START RECORD EXCERPTS

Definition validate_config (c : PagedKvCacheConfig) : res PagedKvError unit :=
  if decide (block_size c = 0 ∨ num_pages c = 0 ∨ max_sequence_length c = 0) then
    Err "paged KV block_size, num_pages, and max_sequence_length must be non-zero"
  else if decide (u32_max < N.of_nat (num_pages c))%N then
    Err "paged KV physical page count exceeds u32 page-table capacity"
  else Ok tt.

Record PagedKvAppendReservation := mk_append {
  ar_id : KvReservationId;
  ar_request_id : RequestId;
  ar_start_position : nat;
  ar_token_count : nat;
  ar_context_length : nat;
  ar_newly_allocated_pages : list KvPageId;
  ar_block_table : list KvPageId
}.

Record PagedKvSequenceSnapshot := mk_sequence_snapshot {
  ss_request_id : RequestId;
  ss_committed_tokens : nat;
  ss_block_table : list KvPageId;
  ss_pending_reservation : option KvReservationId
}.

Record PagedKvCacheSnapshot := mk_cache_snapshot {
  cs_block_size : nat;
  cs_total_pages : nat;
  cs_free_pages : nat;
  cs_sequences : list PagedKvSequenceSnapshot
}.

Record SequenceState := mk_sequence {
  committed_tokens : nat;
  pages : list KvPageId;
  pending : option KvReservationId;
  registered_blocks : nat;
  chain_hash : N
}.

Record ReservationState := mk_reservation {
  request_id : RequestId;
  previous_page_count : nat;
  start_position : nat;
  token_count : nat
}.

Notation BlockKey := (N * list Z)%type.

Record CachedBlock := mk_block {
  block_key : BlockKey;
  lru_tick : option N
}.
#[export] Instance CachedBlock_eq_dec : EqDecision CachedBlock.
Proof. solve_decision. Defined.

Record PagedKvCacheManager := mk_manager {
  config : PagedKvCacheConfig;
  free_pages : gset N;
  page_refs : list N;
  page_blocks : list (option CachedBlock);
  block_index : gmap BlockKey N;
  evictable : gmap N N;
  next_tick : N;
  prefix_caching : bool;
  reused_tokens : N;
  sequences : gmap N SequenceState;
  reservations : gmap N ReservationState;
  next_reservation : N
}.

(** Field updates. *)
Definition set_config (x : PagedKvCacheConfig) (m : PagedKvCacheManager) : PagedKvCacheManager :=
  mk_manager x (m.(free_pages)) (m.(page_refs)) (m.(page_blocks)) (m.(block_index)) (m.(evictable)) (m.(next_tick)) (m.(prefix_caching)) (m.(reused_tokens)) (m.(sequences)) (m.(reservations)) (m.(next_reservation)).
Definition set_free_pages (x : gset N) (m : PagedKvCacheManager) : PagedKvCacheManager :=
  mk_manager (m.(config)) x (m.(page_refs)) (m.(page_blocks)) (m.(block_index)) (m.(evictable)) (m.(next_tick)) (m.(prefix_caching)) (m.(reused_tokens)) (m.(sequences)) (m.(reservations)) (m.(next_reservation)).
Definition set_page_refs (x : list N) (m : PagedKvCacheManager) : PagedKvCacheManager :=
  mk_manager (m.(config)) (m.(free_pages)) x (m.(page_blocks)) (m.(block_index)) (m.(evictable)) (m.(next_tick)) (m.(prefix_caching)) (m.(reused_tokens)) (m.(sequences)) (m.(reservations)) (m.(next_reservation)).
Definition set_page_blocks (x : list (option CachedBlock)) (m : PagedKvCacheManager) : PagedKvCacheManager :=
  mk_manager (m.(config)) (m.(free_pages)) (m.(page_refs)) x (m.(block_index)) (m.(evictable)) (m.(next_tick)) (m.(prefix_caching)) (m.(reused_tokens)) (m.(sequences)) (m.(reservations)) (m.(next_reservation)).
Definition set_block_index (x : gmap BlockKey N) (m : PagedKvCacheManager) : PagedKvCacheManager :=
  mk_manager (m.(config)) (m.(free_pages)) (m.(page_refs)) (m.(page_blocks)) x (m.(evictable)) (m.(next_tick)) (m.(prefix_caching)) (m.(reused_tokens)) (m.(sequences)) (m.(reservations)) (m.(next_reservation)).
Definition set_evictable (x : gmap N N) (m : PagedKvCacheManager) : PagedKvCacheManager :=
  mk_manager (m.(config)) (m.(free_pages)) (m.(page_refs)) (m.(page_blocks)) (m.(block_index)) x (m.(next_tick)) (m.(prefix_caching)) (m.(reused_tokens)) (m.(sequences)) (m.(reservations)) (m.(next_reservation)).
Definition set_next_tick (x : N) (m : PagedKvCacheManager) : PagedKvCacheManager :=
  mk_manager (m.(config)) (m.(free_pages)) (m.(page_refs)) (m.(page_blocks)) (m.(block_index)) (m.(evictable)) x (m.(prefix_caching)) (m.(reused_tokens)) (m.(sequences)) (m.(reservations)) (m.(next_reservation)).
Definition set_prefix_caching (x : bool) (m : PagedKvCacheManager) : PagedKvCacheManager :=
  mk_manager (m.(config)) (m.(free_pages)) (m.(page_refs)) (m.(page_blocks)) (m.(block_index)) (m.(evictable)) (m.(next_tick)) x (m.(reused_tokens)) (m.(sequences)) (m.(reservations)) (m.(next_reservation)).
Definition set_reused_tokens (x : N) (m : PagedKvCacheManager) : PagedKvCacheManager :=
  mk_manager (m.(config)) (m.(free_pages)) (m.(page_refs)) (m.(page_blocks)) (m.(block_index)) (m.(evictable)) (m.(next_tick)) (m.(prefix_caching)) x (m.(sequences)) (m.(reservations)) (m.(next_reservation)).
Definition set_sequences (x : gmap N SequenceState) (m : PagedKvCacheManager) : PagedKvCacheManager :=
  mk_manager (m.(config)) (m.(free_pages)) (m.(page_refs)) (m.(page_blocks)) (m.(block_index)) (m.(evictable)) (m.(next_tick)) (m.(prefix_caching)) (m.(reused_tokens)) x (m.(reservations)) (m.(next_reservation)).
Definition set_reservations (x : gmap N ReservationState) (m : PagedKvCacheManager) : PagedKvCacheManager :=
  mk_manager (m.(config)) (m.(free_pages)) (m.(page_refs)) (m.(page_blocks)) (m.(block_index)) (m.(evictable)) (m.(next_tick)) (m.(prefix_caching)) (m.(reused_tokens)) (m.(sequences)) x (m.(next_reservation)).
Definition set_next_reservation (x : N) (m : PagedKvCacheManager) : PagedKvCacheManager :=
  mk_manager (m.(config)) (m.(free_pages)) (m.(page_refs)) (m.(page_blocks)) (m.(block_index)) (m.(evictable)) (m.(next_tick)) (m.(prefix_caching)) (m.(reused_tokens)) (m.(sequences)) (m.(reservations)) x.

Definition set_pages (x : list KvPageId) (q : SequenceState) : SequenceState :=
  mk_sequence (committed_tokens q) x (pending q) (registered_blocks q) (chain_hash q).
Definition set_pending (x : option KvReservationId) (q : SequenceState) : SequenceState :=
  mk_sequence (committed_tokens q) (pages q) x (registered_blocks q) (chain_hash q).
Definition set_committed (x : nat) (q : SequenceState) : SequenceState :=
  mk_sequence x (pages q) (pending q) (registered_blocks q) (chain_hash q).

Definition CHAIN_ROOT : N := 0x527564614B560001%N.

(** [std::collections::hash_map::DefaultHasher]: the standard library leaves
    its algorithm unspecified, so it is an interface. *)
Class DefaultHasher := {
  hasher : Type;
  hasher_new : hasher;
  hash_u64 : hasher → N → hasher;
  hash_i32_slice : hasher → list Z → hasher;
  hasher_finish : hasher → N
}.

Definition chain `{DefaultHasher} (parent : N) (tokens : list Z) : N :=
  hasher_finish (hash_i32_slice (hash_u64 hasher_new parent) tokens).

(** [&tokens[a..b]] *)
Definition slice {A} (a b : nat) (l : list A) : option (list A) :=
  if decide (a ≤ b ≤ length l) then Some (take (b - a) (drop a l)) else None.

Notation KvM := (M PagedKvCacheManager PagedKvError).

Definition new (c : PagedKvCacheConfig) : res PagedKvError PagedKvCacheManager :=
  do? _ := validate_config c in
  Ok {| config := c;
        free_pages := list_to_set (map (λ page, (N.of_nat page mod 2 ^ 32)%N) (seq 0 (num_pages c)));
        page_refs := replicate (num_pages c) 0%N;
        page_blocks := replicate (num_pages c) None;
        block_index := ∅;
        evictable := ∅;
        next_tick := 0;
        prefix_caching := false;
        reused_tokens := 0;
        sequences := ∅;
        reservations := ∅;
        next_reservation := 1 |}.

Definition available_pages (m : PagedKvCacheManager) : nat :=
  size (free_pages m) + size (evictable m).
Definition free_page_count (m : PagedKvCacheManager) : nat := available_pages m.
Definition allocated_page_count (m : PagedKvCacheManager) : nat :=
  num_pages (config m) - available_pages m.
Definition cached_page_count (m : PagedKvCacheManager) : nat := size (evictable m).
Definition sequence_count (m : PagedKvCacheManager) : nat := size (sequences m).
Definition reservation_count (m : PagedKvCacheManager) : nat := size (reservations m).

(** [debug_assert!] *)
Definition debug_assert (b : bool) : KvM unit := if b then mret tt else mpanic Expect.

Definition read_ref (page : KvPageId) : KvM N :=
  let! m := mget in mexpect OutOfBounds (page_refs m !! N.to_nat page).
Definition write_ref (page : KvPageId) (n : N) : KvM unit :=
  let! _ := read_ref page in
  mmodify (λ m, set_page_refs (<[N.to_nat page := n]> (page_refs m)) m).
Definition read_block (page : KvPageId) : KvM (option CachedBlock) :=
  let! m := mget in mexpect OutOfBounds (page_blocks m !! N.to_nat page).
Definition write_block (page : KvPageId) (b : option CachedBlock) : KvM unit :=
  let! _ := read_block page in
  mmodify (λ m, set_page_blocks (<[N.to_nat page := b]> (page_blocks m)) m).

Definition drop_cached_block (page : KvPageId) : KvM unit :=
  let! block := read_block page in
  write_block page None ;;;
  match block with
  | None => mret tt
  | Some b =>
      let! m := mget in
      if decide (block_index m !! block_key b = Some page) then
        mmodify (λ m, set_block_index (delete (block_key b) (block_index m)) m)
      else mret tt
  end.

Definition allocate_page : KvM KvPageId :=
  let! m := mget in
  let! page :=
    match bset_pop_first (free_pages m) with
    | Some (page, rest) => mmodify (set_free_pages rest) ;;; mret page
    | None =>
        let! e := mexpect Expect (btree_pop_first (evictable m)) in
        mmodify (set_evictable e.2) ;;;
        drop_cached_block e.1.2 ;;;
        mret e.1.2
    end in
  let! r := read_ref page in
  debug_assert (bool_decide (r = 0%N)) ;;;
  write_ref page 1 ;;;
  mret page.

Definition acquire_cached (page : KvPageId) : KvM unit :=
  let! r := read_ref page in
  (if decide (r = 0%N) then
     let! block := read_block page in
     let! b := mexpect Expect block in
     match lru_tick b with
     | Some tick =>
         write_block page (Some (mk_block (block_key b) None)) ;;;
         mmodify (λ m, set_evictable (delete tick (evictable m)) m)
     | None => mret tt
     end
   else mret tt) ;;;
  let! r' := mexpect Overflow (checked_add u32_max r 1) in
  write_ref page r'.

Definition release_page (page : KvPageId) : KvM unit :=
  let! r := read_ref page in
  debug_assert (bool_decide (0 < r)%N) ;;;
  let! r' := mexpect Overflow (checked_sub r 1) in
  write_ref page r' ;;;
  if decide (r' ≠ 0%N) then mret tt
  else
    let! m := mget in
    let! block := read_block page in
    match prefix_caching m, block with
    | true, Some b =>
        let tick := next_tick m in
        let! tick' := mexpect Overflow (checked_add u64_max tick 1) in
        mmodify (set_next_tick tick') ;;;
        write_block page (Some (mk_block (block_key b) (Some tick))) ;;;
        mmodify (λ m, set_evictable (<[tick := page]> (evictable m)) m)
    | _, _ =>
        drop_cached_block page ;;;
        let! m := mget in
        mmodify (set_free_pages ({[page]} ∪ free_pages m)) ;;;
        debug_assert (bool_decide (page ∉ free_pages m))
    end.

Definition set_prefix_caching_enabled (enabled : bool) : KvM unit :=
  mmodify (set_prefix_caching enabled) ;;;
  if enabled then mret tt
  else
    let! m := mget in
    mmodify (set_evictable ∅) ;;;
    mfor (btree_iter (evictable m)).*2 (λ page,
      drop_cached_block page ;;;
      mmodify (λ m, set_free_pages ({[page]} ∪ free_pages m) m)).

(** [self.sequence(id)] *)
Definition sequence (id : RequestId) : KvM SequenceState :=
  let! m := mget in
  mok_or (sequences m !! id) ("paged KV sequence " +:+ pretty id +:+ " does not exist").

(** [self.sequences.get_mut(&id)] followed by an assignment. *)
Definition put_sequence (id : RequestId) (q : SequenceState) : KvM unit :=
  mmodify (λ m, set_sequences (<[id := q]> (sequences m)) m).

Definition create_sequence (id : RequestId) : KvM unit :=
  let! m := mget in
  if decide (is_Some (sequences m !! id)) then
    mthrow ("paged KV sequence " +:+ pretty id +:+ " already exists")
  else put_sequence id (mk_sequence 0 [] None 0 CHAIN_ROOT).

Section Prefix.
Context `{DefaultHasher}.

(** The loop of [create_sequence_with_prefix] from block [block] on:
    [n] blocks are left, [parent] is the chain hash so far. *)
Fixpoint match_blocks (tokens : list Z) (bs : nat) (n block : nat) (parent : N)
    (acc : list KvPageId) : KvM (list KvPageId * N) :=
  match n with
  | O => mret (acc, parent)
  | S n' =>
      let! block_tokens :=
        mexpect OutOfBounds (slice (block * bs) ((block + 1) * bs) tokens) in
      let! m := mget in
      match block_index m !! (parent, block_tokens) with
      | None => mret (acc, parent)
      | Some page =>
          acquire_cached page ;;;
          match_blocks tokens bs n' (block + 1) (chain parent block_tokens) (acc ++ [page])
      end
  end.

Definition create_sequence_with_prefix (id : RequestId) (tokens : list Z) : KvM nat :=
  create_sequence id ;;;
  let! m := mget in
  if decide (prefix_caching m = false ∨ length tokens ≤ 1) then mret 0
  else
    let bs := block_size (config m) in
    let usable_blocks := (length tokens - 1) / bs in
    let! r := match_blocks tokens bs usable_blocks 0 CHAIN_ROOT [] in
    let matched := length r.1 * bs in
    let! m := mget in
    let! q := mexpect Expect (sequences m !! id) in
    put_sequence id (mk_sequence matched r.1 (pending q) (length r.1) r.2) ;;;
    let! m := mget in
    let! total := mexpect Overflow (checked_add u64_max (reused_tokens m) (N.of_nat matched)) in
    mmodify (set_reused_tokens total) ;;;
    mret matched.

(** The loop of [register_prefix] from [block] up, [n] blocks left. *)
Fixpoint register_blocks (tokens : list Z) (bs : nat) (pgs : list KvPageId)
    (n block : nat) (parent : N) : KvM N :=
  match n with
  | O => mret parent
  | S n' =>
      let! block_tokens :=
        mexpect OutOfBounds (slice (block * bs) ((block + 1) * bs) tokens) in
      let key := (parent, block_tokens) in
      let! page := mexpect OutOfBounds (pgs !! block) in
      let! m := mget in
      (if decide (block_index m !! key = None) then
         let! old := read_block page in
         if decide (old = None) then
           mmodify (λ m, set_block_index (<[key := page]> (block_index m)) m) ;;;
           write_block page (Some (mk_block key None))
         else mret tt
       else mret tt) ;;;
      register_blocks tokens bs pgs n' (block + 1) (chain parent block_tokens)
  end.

END RECORD EXCERPTS

- [ACTION ITEM] Repeat exactly the lines of the listing above, from the one with "Definition set_committed (x" down to the one with "(** [&tokens[a..b]] *)"; both of those lines belong in the range.

- [COMPLETED EXERCISE]
Definition set_committed (x : nat) (q : SequenceState) : SequenceState :=
  mk_sequence x (pages q) (pending q) (registered_blocks q) (chain_hash q).

Definition CHAIN_ROOT : N := 0x527564614B560001%N.

(** [std::collections::hash_map::DefaultHasher]: the standard library leaves
    its algorithm unspecified, so it is an interface. *)
Class DefaultHasher := {
  hasher : Type;
  hasher_new : hasher;
  hash_u64 : hasher → N → hasher;
  hash_i32_slice : hasher → list Z → hasher;
  hasher_finish : hasher → N
}.

Definition chain `{DefaultHasher} (parent : N) (tokens : list Z) : N :=
  hasher_finish (hash_i32_slice (hash_u64 hasher_new parent) tokens).

(** [&tokens[a..b]] *)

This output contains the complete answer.